Magdalen College is the lay-patron of some thirty livings in twelve counties. All these livings are naturally held by old Magdalen men who, being MAs of Oxford University, would of course be entitled to vote, provided –and only provided,– that they happened to be in Oxford on the day of election. But how can country clergymen be persuaded to abandon their cosy rural vicarages in Leicestershire and Lincolnshire, Warwickshire and Wiltshire, and make the tedious journey to Oxford,–which, being known as a place of learning, naturally has singularly little attraction for them? On such a question the Fellows naturally addressed themselves to their chaplain, now–since his nomination–doubly interested in the success of the college policy; and he as naturally, from his own experience, assured them that only two temptations were strong enough to overcome the habitual sloth of his order, cash and food. Thereupon the fellows sent for the bursar, and finding that cash was plentiful in the coffers of the college (it is the richest college in Oxford and even then had a gross annual revenue of well over £100,000) they decided to declare a dividend to be paid to all the incumbents of college livings–provided that the said incumbents attended in person to draw it on the day of issue: which day was conveniently fixed to be the day of election to the chair of Poetry. As a gesture of civility the clergymen were of course informed that they could rely on lavish entertainment in the college during this remunerative visit.

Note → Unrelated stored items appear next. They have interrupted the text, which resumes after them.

(** * RustySEO sidebar summary: the crawl-summary reducer, its debounced
    recomputation and the summary rows

    A shallow embedding of
    [src/app/global/_components/Sidebar/General/DropDowns/Summary.tsx]
    (the [reducer], the two effects of the [Summary] component, the memoised
    [summaryData]) and of [clearChatHistory] from the AI chat container.

    Conventions of the embedding:
    - a JS array of strings is a [list string]; a JS [Set] of strings is the
      list of its elements in insertion order (what [Array.from] returns);
    - an optional field ([?:]) is an [option]; optional chaining ([?.]) is the
      bind of [option];
    - the [number] of the indexability score is an IEEE-754 binary64 value
      ([PrimFloat.float]); counters and array lengths are integers ([Z]),
      so that the subtraction of the component is the integer subtraction
      of JavaScript and not a truncated one;
    - React state is threaded explicitly; [setSummary] appends to a log. *)

From Stdlib Require Import ZArith QArith Qround Qabs Floats Lia Lqa.
From stdpp Require Import gmap strings list pretty.

Local Open Scope Z_scope.

(** ** Crawl records *)

(** [interface CrawlDataItem], lines 15-23. *)
Record LinkGroup := { links : option (list string) }.

Record AnchorLinks := {
  internal : option LinkGroup;
  external : option LinkGroup;
}.

Record IndexabilityInfo := { indexability' : option float }.

Record CrawlDataItem := {
  anchor_links : option AnchorLinks;
  indexability : option IndexabilityInfo;
}.

(** ** JavaScript primitives used by the reducer *)

Module JS.

(** [set.add(x)]: a [Set] keeps insertion order and ignores an element
    it already holds. *)
Definition Set_add (s : list string) (x : string) : list string :=
  if decide (x ∈ s) then s else s ++ [x].

(** [new Set(iterable)] adds the elements one by one. *)
Definition Set_new (l : list string) : list string :=
  foldl Set_add [] l.

(** [arr?.forEach((link) => set.add(link))]. *)
Definition forEach_add (arr : option (list string)) (s : list string)
  : list string :=
  match arr with
  | Some l => foldl Set_add s l
  | None => s
  end.

(** Truthiness of a number: [0], [-0] and [NaN] are falsy. *)
Definition truthy (x : float) : bool :=
  negb (PrimFloat.is_nan x || PrimFloat.is_zero x).

(** [x || 0] for an optional number. *)
Definition or_zero (x : option float) : float :=
  match x with
  | Some v => if truthy v then v else 0%float
  | None => 0%float
  end.

(** [a > b] on numbers. *)
Definition gt (a b : float) : bool := PrimFloat.ltb b a.

End JS.

(** ** The reducer (lines 43-90) *)

Record State := {
  internalLinks : list string;
  externalLinks : list string;
  totalIndexablePages : Z;
  isProcessing : bool;
}.

Record Action := {
  type : string;
  payload : list CrawlDataItem;
}.

Definition UPDATE_DATA (data : list CrawlDataItem) : Action :=
  {| type := "UPDATE_DATA"; payload := data |}.

Definition initialState : State := {|
  internalLinks := [];
  externalLinks := [];
  totalIndexablePages := 0;
  isProcessing := false;
|}.

(** [item?.anchor_links?.internal?.links] and its siblings. *)
Definition internal_links_of (item : CrawlDataItem) : option (list string) :=
  (anchor_links item ≫= internal) ≫= links.

Definition external_links_of (item : CrawlDataItem) : option (list string) :=
  (anchor_links item ≫= external) ≫= links.

Definition score_of (item : CrawlDataItem) : option float :=
  indexability item ≫= indexability'.

(** The three locals of the [UPDATE_DATA] case. *)
Record Locals := {
  internalLinksSet : list string;
  externalLinksSet : list string;
  count : Z;
}.

(** One iteration of [for (const item of action.payload)], lines 69-79. *)
Definition loop_body (acc : Locals) (item : CrawlDataItem) : Locals := {|
  internalLinksSet := JS.forEach_add (internal_links_of item) (internalLinksSet acc);
  externalLinksSet := JS.forEach_add (external_links_of item) (externalLinksSet acc);
  count :=
    if JS.gt (JS.or_zero (score_of item)) 0.5%float
    then count acc + 1
    else count acc;
|}.

Definition reducer (state : State) (action : Action) : State :=
  if String.eqb (type action) "UPDATE_DATA" then
    let acc := foldl loop_body
      {| internalLinksSet := JS.Set_new (internalLinks state);
         externalLinksSet := JS.Set_new (externalLinks state);
         count := 0 |}
      (payload action) in
    {| internalLinks := internalLinksSet acc;
       externalLinks := externalLinksSet acc;
       totalIndexablePages := count acc;
       isProcessing := false |}
  else state.

(** The fold of the specification: the reducer on an [UPDATE_DATA] action. *)
Definition fold (state : State) (batch : list CrawlDataItem) : State :=
  reducer state (UPDATE_DATA batch).

(** ** The published summary (lines 108-121) *)

Record SummaryView := {
  totaPagesCrawled : Z;
  totalInternalLinks : Z;
  totalExternalLinks : Z;
  totalLinksFound : Z;
  notIndexablePages : Z;
  indexablePages : Z;
}.

(** [arr.length]. *)
Definition len {A} (arr : list A) : Z := Z.of_nat (length arr).

(** The object literal handed to [setSummary], lines 111-119. *)
Definition summary_of (state : State) (stableCrawlData : list CrawlDataItem)
  : SummaryView := {|
  totaPagesCrawled := len stableCrawlData;
  totalInternalLinks := len (internalLinks state);
  totalExternalLinks := len (externalLinks state);
  totalLinksFound := len (internalLinks state) + len (externalLinks state);
  notIndexablePages := len stableCrawlData - totalIndexablePages state;
  indexablePages := totalIndexablePages state;
|}.

(** The body of the first effect: [setSummary] is called unless
    [state.isProcessing]; [published] is the log of the calls, oldest
    first. *)
Definition publish_effect (state : State) (stableCrawlData : list CrawlDataItem)
  (published : list SummaryView) : list SummaryView :=
  if negb (isProcessing state)
  then published ++ [summary_of state stableCrawlData]
  else published.

(** The "Processing..." span of the header, lines 198-200. *)
Definition processing_indicator (state : State) : option string :=
  if isProcessing state then Some "Processing..." else None.

(** ** The component as a transition system (lines 92-127)

    [debounce(f, 300)] of lodash with its default options (trailing edge
    only) holds at most one timer: a call stores its arguments and arms the
    timer [wait] after the call; [cancel] drops the timer.  The cleanup of
    the second effect cancels before every new call, so a pending call is
    the pair of its due time and the snapshot it was given.  The clock is
    virtual: an event carries the time at which it happens. *)

Definition wait : Z := 300.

What need of further words? On the appointed day all roads leading to Magdalen College were black with travel-stained clergymen converging on their dividends. Arrived at the college, they ate, they drank, they voted. It is even maintained by some that they voted unawares, signing the voting papers for the Revd Adam Fox in the mistaken belief that they were signing receipts for their dividends. And meanwhile from Radley School, for miles out of Oxford, –a school of which Adam Fox had formerly been Warden– specially chartered buses brought the loyal undermasters to the polling booth. This sudden mass-invasion of the Magdalen interest turned the scales: the devotees of literature found their votes divided between the other candidates; and the Revd Adam Fox, as Professor of Poetry in Oxford, saved the Magdalen monopoly for another five years. He did not, of course, write a any more poetry: Old King Cole remains his only achievement in that line.